• Instructions for the task
Give back, word for word, the lines in the listing below from the one holding "End Profiler." down to the one holding "M A) w st Q", both ends included.

• Data under study
⟨
(** Running a computation after [log]: how it ends and what it adds. *)
Fixpoint run {A} (p : prog A) (w : world) (log : list obs) : ending A * list obs :=
  match p with
  | Ret a => (Done a, [])
  | Throw f => (Failed f, [])
  | Do c k =>
      let r := w log c in
      match raised r with
      | Some what => (Failed (Lib what), [Called c r])
      | None =>
          let '(e, l) := run (k r) w (log ++ [Called c r]) in
          (e, Called c r :: l)
      end
  | Out l k =>
      let '(e, l') := run k w (log ++ [Printed l]) in (e, Printed l :: l')
  | Append r k =>
      let '(e, l') := run k w (log ++ [Appended r]) in (e, Appended r :: l')
  | GetResults k => run (k (appended log)) w log
  end.

Definition test_cases : list shape :=
  [ (1024, 1024, 1024);
    (2048, 2048, 2048);
    (4096, 4096, 4096);
    (8192, 8192, 8192);
    (2048, 4096, 2048) ].

(** The loop body, lines 39 to 74. *)
Definition bench_shape (dev : device) (i : Z) (s : shape) : prog unit :=
  let '(m, n, k) := s in
  print (Progress i (Z.of_nat (List.length test_cases)) s) ;;
  rA <- ask (randn m k dev) ;;
  let A := out_tensor rA in
  rB <- ask (randn k n dev) ;;
  let B := out_tensor rB in
  for_range 3 (ask (mm A B) ;; Ret tt) ;;
  ask synchronize ;;
  t0 <- ask time_time ;;
  let start := out_float t0 in
  for_range 10 (ask (mm A B) ;; Ret tt) ;;
  ask synchronize ;;
  t1 <- ask time_time ;;
  let elapsed := PrimFloat.sub (out_float t1) start in
  let avg := avg_time elapsed in
  tp <- lift (tops m n k avg) ;;
  print (PerfLine (time_ms avg) tp) ;;
  results_append (mk_result m n k (time_ms avg) tp).

(** The script, top to bottom. *)
Definition main : prog unit :=
  print Rule ;; print Title ;; print Rule ;;
  a1 <- ask is_available ;;
  let dev := if out_bool a1 then cuda else cpu in
  a2 <- ask is_available ;;
  (if negb (out_bool a2)
   then print NotAvailable ;; throw (Py (SystemExit 1))
   else Ret tt) ;;
  print (DeviceLine dev) ;;
  name <- ask (get_device_name 0) ;;
  print (GpuLine (out_text name)) ;;
  v <- ask version ;;
  print (VersionLine (out_text v)) ;;
  print Rule ;; print Starting ;; print Rule ;;
  for_each (enumerate test_cases 1) (fun ir => bench_shape dev (fst ir) (snd ir)) ;;
  print Rule ;; print SummaryTitle ;; print Rule ;;
  rs <- get_results ;;
  for_each rs (fun r => print (ResultLine r)) ;;
  print Rule.

(** The weakest precondition of a computation started after [log]: [Q]
    holds of its ending and of what it adds, whatever the world answers. *)
Fixpoint wp {A} (p : prog A) (log : list obs)
    (Q : ending A -> list obs -> Prop) : Prop :=
  match p with
  | Ret a => Q (Done a) []
  | Throw f => Q (Failed f) []
  | Do c k =>
      forall r,
        match raised r with
        | Some what => Q (Failed (Lib what)) [Called c r]
        | None => wp (k r) (log ++ [Called c r]) (fun e l => Q e (Called c r :: l))
        end
  | Out l k => wp k (log ++ [Printed l]) (fun e l' => Q e (Printed l :: l'))
  | Append r k => wp k (log ++ [Appended r]) (fun e l' => Q e (Appended r :: l'))
  | GetResults k => wp (k (appended log)) log Q
  end.

(** A healthy machine: nothing raises, a GPU is there, each tensor gets a
    fresh token, the clock advances by a millisecond per event. *)
Definition healthy_world : world :=
  fun log _ =>
    let t := Z.of_nat (List.length log) in
    mk_reply None true "gpu" t (PrimFloat.div (float_of_int t) 1000%float).

(** The same machine without a GPU. *)
Definition no_gpu_world : world :=
  fun log c =>
    let r := healthy_world log c in
    mk_reply None false (out_text r) (out_tensor r) (out_float r).


(** *** Observing an iteration *)

Definition tensor_at (i : nat) (cs : list (call * reply)) : tensor :=
  match nth_error cs i with Some cr => out_tensor (snd cr) | None => 0 end.

Definition clock_at (i : nat) (cs : list (call * reply)) : float :=
  match nth_error cs i with Some cr => out_float (snd cr) | None => 0%float end.

Definition returned (cr : call * reply) : bool :=
  match raised (snd cr) with None => true | Some _ => false end.

Definition called (cr : call * reply) : obs := Called (fst cr) (snd cr).

(** The calls of a complete iteration on the tensors [A] and [B]. *)
Definition protocol (dev : device) (s : shape) (A B : tensor) : list call :=
  let '(m, n, k) := s in
  [randn m k dev; randn k n dev]
  ++ repeat (mm A B) 3 ++ [synchronize; time_time]
  ++ repeat (mm A B) 10 ++ [synchronize; time_time].

(** [avg_time] as an iteration measures it: the clock is read by the calls
    number 6 and 18. *)
Definition measured_avg (cs : list (call * reply)) : float :=
  avg_time (PrimFloat.sub (clock_at 18 cs) (clock_at 6 cs)).

Definition progress (i : Z) (s : shape) : obs :=
  Printed (Progress i (Z.of_nat (List.length test_cases)) s).

(** What one run of the loop body adds to the log, and how it ends. *)
Definition iteration_post (dev : device) (i : Z) (s : shape)
    (e : ending unit) (l : list obs) : Prop :=
  let cs := calls l in
  let '(m, n, k) := s in
  is_prefix (map fst cs) (protocol dev s (tensor_at 0 cs) (tensor_at 1 cs)) /\
  forallb returned (removelast cs) = true /\
  match e with
  | Done _ =>
      List.length cs = 19%nat /\
      forallb returned cs = true /\
      exists tp,
        tops m n k (measured_avg cs) = Ok tp /\
        l = progress i s :: map called cs
            ++ [Printed (PerfLine (time_ms (measured_avg cs)) tp);
                Appended (mk_result m n k (time_ms (measured_avg cs)) tp)]
  | Failed (Lib what) =>
      (exists c r,
          last (map Some cs) None = Some (c, r) /\ raised r = Some what) /\
      l = progress i s :: map called cs
  | Failed (Py x) =>
      List.length cs = 19%nat /\
      forallb returned cs = true /\
      tops m n k (measured_avg cs) = Raise x /\
      l = progress i s :: map called cs
  end.

(** The iterations of a sweep, one after the other, up to the first that
    fails. *)
Fixpoint sweep_post (dev : device) (items : list (Z * shape))
    (e : ending unit) (l : list obs) : Prop :=
  match items with
  | [] => e = Done tt /\ l = []
  | (i, s) :: rest =>
      exists e1 l1,
        iteration_post dev i s e1 l1 /\
        match e1 with
        | Done _ => exists l2, l = l1 ++ l2 /\ sweep_post dev rest e l2
        | Failed x => e = Failed x /\ l = l1
        end
  end.

(** *** Observing a run *)

Definition banner : list obs := [Printed Rule; Printed Title; Printed Rule].

Definition chosen_device (r1 : reply) : device :=
  if out_bool r1 then cuda else cpu.

(** What a run leaves before its sweep starts, the four calls having
    returned [r1] to [r4]. *)
Definition prologue (r1 r2 r3 r4 : reply) : list obs :=
  banner
  ++ [Called is_available r1; Called is_available r2;
      Printed (DeviceLine (chosen_device r1));
      Called (get_device_name 0) r3; Printed (GpuLine (out_text r3));
      Called version r4; Printed (VersionLine (out_text r4));
      Printed Rule; Printed Starting; Printed Rule].

(** What a run leaves after its sweep, [rs] being the records. *)
Definition summary (rs : list result) : list obs :=
  [Printed Rule; Printed SummaryTitle; Printed Rule]
  ++ map (fun r => Printed (ResultLine r)) rs
  ++ [Printed Rule].

(** How a run from the empty log ends, case by case: a call before the
    sweep raised; the second availability query answered [False]; or the
    sweep ran, to its end and the summary, or up to the iteration that
    failed. *)
Definition run_post (e : ending unit) (l : list obs) : Prop :=
  (exists r1 what,
      raised r1 = Some what /\ e = Failed (Lib what) /\
      l = banner ++ [Called is_available r1])
  \/
  (exists r1 r2 what,
      raised r1 = None /\ raised r2 = Some what /\ e = Failed (Lib what) /\
      l = banner ++ [Called is_available r1; Called is_available r2])
  \/
  (exists r1 r2,
      raised r1 = None /\ raised r2 = None /\ out_bool r2 = false /\
      e = Failed (Py (SystemExit 1)) /\
      l = banner ++ [Called is_available r1; Called is_available r2;
                     Printed NotAvailable])
  \/
  (exists r1 r2 r3 what,
      raised r1 = None /\ raised r2 = None /\ out_bool r2 = true /\
      raised r3 = Some what /\ e = Failed (Lib what) /\
      l = banner ++ [Called is_available r1; Called is_available r2;
                     Printed (DeviceLine (chosen_device r1));
                     Called (get_device_name 0) r3])
  \/
  (exists r1 r2 r3 r4 what,
      raised r1 = None /\ raised r2 = None /\ out_bool r2 = true /\
      raised r3 = None /\ raised r4 = Some what /\ e = Failed (Lib what) /\
      l = banner ++ [Called is_available r1; Called is_available r2;
                     Printed (DeviceLine (chosen_device r1));
                     Called (get_device_name 0) r3;
                     Printed (GpuLine (out_text r3));
                     Called version r4])
  \/
  (exists r1 r2 r3 r4 e1 body,
      raised r1 = None /\ raised r2 = None /\ out_bool r2 = true /\
      raised r3 = None /\ raised r4 = None /\
      sweep_post (chosen_device r1) (enumerate test_cases 1) e1 body /\
      match e1 with
      | Done _ =>
          e = Done tt /\
          l = prologue r1 r2 r3 r4 ++ body ++ summary (appended body)
      | Failed x =>
          e = Failed x /\ l = prologue r1 r2 r3 r4 ++ body
      end).

(** The healthy machine, except that the first availability query, the
    fourth event of a run, answers [False]. *)
Definition late_gpu_world : world :=
  fun log c =>
    let r := healthy_world log c in
    if Nat.eqb (List.length log) 3
    then mk_reply None false (out_text r) (out_tensor r) (out_float r)
    else r.

End Torch.

(** ** The kernel filter of [pytorch-profiler.py] *)

Module Profiler.

(** [needle in hay] on Python strings. *)
Fixpoint contains (needle hay : string) : bool :=
  String.prefix needle hay
  || match hay with
     | EmptyString => false
     | String _ rest => contains needle rest
     end.

(** The test of line 58 on [key_lower], the value of [evt.key.lower()]. *)
Definition selected (key_lower : string) : bool :=
  contains "gemm" key_lower || contains "mm" key_lower || contains "blas" key_lower.

End Profiler.

(** ** The weakest precondition of a computation *)

(** [wp c w st Q]: run from [st] in the world [w], the computation [c] ends
    with an outcome and a state that satisfy [Q]. *)
Variant wp {A} (c : M A) (w : world) (st : state)
    (Q : outcome A -> state -> Prop) : Prop :=
| wp_intro : Q (fst (c w st)) (snd (c w st)) -> wp c w st Q.

(** ** The rules of the calculus *)

Lemma wp_elim {A} (c : M A) w st Q :
  wp c w st Q -> Q (fst (c w st)) (snd (c w st)).
Proof. intros [H]. exact H. Qed.

Lemma wp_consequence {A} (c : M A) w st (Q Q' : outcome A -> state -> Prop) :
  wp c w st Q -> (forall o st', Q o st' -> Q' o st') -> wp c w st Q'.
Proof. intros [H] HQ. constructor. apply HQ, H. Qed.

Lemma wp_ret {A} (a : A) w st Q : Q (Ok a) st -> wp (ret a) w st Q.
Proof. intros H. constructor. exact H. Qed.

Lemma wp_raise {A} e w st (Q : outcome A -> state -> Prop) :
  Q (Raise e) st -> wp (raise e) w st Q.
Proof. intros H. constructor. exact H. Qed.

Lemma wp_lift {A} (o : outcome A) w st Q : Q o st -> wp (lift o) w st Q.
Proof. intros H. constructor. exact H. Qed.

Lemma wp_bind {A B} (c : M A) (f : A -> M B) w st Q :
  wp c w st (fun o st' =>
    match o with Ok a => wp (f a) w st' Q | Raise e => Q (Raise e) st' end) ->
  wp (bind c f) w st Q.
Proof.
  intros [H]. constructor. unfold bind.
  destruct (c w st) as [[a|e] st']; cbn in *; [ destruct H as [H] | ]; exact H.
Qed.

Lemma wp_ffi c w st (Q : outcome reply -> state -> Prop) :
  (forall r, r = w (trace st) c ->
     Q (Ok r)
       (mk_state (trace st ++ [(c, r)]) (results st) (results_sorted st) (stdout st))) ->
  wp (ffi c) w st Q.
Proof. intros H. constructor. apply H. reflexivity. Qed.

Lemma wp_hip_check s msg w st (Q : outcome unit -> state -> Prop) :
  (s <> 0 -> Q (Raise (RuntimeError msg s)) st) ->
  (s = 0 -> Q (Ok tt) st) ->
  wp (hip_check s msg) w st Q.
Proof.
  intros Hne Heq. constructor. unfold hip_check, HIP_SUCCESS.
  destruct (Z.eqb_spec s 0); cbn; auto.
Qed.

Lemma wp_rocblas_check s msg w st (Q : outcome unit -> state -> Prop) :
  (s <> 0 -> Q (Raise (RuntimeError msg s)) st) ->
  (s = 0 -> Q (Ok tt) st) ->
  wp (rocblas_check s msg) w st Q.
Proof.
  intros Hne Heq. constructor. unfold rocblas_check, ROCBLAS_STATUS_SUCCESS.
  destruct (Z.eqb_spec s 0); cbn; auto.
Qed.

Lemma wp_print l w st (Q : outcome unit -> state -> Prop) :
  Q (Ok tt) (mk_state (trace st) (results st) (results_sorted st) (stdout st ++ [l])) ->
  wp (print l) w st Q.
Proof. intros H. constructor. exact H. Qed.

Lemma wp_results_append r w st (Q : outcome unit -> state -> Prop) :
  Q (Ok tt) (mk_state (trace st) (results st ++ [r]) (results_sorted st) (stdout st)) ->
  wp (results_append r) w st Q.
Proof. intros H. constructor. exact H. Qed.

Lemma wp_get_results w st (Q : outcome (list result) -> state -> Prop) :
  Q (Ok (results st)) st -> wp get_results w st Q.
Proof. intros H. constructor. exact H. Qed.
⟩
• Task response
End Profiler.

(** ** The weakest precondition of a computation *)

(** [wp c w st Q]: run from [st] in the world [w], the computation [c] ends
    with an outcome and a state that satisfy [Q]. *)
Variant wp {A} (c : M A) (w : world) (st : state)
    (Q : outcome A -> state -> Prop) : Prop :=
| wp_intro : Q (fst (c w st)) (snd (c w st)) -> wp c w st Q.

(** ** The rules of the calculus *)

Lemma wp_elim {A} (c : M A) w st Q :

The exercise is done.